** Description of the task **
Look through the records and copy each line that has "change" in it.
===== Data to use
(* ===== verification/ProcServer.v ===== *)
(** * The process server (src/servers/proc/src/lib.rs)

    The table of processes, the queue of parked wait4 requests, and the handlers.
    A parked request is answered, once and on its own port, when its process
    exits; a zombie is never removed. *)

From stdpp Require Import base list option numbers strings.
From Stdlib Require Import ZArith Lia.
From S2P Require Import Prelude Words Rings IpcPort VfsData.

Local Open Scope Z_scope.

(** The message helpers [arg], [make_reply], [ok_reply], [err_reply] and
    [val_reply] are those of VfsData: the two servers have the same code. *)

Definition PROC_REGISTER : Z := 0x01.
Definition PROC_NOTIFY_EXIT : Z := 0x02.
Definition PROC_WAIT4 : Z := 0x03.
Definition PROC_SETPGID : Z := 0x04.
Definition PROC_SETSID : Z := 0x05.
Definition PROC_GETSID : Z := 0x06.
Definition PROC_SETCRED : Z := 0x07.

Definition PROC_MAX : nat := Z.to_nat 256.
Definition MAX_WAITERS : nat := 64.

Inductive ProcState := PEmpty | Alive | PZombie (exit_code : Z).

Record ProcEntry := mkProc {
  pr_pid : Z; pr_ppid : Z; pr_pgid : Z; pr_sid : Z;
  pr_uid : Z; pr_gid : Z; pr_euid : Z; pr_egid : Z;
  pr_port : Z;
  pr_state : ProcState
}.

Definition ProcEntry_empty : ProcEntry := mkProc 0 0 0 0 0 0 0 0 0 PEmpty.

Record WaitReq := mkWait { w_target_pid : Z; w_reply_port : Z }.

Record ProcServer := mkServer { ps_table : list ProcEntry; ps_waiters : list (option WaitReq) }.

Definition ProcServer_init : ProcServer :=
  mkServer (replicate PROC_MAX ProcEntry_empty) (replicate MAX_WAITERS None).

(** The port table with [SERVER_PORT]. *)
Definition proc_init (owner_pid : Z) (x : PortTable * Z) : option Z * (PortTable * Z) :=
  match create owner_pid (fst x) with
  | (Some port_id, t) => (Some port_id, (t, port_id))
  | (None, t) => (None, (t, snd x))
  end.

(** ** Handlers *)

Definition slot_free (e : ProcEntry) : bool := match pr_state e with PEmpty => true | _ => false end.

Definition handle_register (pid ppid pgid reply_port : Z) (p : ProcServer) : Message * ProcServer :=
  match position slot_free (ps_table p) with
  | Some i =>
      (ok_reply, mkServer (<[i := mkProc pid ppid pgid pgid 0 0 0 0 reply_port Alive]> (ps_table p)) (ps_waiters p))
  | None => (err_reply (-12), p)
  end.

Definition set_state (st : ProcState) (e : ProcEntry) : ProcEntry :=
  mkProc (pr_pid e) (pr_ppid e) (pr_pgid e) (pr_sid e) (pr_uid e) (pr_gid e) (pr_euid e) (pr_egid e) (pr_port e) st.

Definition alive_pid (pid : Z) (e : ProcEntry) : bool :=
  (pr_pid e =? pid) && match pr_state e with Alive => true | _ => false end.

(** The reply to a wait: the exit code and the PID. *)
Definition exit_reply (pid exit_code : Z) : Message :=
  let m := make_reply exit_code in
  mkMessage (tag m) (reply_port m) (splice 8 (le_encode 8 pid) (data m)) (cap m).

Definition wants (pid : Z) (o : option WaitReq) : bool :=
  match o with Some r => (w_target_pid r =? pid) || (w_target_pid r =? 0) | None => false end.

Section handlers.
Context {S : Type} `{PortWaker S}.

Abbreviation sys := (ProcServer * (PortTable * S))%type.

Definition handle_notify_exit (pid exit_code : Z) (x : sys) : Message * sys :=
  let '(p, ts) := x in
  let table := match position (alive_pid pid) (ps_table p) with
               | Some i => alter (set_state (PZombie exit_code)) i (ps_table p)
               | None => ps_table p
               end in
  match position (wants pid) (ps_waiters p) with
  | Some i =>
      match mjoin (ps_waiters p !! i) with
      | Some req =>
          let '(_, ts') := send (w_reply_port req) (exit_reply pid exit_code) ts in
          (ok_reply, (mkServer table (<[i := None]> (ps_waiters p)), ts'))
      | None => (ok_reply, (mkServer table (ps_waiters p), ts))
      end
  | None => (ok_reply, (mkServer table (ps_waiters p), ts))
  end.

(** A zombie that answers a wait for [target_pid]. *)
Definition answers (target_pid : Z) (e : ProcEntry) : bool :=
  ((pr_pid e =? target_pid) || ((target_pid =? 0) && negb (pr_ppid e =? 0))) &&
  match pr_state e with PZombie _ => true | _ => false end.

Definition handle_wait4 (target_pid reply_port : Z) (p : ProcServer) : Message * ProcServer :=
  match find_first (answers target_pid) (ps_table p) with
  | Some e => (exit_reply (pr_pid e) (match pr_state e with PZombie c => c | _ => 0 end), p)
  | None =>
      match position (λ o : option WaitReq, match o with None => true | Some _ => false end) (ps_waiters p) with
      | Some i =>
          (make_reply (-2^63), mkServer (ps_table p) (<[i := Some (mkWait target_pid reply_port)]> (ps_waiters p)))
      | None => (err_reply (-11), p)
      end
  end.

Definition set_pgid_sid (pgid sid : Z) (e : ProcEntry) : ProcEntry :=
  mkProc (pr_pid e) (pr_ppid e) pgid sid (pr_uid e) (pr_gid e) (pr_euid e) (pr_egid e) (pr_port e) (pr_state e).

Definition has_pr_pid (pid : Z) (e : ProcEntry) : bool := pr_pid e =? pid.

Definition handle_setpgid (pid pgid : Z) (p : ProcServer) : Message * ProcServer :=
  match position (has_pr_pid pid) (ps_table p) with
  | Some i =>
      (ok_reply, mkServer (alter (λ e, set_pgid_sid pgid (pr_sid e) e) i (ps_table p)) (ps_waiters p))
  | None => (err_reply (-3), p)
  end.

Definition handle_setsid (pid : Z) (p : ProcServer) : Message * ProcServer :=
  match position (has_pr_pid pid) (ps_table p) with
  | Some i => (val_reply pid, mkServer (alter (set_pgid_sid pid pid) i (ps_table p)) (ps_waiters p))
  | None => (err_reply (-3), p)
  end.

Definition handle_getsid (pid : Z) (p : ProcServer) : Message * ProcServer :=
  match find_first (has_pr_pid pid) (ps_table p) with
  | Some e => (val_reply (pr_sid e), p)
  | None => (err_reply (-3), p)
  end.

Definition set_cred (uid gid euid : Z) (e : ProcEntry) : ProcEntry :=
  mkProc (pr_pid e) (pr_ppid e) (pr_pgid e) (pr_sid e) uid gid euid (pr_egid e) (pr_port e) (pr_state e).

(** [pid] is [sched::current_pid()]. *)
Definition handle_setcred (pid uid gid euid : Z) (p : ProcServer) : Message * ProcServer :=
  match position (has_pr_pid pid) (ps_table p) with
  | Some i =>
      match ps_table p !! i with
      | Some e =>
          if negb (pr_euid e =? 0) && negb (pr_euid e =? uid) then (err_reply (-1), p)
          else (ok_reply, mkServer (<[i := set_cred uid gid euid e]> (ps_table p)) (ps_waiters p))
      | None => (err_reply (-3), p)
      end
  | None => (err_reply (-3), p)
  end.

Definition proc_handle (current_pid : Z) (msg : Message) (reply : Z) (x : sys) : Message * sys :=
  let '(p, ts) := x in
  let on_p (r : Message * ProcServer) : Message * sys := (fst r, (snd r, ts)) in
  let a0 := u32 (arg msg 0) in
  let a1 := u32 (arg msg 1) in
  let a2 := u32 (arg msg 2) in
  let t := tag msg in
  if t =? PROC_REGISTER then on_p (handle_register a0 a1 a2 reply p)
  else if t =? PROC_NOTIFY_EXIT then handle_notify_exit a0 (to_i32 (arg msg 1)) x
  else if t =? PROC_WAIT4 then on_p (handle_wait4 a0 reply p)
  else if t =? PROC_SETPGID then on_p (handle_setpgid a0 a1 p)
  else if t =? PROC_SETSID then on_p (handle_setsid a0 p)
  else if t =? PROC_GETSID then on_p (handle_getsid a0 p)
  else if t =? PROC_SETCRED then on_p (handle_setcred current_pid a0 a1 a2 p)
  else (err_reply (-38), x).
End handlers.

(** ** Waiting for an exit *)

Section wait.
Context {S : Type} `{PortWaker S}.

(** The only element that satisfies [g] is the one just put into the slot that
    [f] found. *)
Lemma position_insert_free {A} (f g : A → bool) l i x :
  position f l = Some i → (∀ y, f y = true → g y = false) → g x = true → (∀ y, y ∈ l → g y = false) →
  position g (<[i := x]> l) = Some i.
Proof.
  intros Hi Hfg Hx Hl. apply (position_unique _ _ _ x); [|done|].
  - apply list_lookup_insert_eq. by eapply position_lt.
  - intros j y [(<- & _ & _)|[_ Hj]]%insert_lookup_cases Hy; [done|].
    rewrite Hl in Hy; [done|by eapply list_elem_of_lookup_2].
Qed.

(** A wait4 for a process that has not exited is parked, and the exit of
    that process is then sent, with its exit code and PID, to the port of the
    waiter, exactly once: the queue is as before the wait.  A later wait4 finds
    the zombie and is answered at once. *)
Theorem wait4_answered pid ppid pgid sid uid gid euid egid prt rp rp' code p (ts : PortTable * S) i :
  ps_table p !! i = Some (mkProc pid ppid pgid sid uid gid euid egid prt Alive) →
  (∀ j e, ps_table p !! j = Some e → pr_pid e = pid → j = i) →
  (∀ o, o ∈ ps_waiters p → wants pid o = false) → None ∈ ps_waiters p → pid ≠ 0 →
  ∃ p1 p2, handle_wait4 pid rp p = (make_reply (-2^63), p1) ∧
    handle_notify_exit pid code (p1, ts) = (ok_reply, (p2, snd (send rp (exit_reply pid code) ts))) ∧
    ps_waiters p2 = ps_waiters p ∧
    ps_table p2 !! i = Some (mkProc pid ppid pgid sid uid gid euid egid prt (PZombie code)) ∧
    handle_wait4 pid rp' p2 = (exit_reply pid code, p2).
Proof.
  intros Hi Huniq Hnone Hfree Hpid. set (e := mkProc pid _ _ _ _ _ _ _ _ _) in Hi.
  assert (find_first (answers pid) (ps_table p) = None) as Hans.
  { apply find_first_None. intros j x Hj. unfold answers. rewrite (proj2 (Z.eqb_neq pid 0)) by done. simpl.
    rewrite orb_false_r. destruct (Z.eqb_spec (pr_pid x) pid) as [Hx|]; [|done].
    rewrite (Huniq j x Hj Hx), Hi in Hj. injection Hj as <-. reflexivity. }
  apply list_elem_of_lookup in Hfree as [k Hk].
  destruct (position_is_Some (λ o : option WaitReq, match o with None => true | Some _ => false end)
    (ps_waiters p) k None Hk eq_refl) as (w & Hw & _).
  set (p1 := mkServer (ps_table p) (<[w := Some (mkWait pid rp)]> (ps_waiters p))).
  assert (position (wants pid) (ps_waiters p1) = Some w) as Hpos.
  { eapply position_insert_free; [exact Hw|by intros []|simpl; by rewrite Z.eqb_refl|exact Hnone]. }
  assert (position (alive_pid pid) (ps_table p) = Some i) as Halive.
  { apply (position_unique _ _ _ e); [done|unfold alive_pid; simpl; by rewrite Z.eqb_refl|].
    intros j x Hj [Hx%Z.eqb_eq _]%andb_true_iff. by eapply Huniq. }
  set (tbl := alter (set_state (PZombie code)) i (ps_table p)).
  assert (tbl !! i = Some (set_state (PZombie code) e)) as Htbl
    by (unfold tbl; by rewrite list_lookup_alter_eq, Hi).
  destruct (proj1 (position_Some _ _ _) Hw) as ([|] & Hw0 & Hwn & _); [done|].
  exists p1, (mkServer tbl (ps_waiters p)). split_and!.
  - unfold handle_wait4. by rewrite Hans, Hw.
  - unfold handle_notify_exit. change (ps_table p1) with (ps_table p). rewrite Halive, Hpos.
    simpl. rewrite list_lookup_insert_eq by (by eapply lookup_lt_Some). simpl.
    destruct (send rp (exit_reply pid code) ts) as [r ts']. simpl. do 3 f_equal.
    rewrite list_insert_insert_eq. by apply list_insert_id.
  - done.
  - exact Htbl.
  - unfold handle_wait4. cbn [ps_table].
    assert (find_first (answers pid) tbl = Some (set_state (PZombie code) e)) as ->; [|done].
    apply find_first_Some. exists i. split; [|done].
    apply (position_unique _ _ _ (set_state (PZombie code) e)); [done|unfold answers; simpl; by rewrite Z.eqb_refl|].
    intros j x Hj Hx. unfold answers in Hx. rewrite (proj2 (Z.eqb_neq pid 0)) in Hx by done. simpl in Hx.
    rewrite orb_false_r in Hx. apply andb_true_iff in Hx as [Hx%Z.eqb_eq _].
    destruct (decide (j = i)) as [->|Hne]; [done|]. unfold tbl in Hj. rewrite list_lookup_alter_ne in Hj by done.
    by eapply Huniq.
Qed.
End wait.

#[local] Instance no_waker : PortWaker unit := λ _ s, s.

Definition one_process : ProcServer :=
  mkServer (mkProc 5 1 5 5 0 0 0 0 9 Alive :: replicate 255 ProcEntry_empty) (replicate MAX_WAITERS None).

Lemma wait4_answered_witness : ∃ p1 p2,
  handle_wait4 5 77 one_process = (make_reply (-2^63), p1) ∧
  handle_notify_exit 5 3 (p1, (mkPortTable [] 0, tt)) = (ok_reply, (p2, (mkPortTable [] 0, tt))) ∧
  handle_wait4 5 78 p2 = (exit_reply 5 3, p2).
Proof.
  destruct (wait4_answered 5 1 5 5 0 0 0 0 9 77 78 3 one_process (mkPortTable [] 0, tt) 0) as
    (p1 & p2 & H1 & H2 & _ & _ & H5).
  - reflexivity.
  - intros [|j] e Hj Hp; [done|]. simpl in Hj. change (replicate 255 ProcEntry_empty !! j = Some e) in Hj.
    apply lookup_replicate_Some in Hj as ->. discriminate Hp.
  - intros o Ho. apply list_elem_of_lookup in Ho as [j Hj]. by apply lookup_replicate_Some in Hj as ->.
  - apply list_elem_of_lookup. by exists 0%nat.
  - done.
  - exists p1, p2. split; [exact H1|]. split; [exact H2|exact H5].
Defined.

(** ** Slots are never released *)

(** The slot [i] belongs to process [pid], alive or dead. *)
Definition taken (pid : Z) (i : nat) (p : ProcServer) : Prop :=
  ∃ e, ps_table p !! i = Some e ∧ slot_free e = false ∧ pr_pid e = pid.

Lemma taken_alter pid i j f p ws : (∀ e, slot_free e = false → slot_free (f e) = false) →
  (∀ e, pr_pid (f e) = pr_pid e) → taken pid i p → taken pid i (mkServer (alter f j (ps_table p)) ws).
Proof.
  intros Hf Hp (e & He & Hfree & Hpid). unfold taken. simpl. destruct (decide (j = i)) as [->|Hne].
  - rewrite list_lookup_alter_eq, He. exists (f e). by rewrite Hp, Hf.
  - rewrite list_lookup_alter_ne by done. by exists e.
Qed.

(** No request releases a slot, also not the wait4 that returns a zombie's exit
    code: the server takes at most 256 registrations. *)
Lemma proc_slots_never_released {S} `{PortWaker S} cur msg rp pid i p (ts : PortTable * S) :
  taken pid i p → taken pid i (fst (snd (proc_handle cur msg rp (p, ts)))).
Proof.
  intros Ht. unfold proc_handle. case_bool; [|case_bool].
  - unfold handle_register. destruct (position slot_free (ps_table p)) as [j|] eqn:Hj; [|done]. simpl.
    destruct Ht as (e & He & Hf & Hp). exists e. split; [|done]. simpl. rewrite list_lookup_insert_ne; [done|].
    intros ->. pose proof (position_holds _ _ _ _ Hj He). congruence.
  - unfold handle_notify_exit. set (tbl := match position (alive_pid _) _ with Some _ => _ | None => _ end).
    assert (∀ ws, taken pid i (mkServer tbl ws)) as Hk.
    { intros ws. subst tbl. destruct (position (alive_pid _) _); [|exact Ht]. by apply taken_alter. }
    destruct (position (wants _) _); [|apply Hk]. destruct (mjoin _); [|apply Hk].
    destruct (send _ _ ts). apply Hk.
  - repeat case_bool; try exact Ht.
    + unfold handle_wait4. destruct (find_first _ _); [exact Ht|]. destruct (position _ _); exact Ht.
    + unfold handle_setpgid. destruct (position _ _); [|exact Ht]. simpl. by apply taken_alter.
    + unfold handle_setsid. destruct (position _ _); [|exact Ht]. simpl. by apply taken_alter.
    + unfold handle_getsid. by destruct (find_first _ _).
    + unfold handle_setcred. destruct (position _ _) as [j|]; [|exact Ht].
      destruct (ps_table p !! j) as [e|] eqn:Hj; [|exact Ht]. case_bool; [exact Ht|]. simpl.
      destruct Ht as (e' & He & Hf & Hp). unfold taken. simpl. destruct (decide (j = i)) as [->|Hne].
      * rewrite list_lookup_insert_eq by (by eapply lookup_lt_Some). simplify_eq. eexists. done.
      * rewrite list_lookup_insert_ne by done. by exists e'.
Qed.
==========
** Result for this exercise **
  - unfold handle_notify_exit. change (ps_table p1) with (ps_table p). rewrite Halive, Hpos.
  - intros [|j] e Hj Hp; [done|]. simpl in Hj. change (replicate 255 ProcEntry_empty !! j = Some e) in Hj.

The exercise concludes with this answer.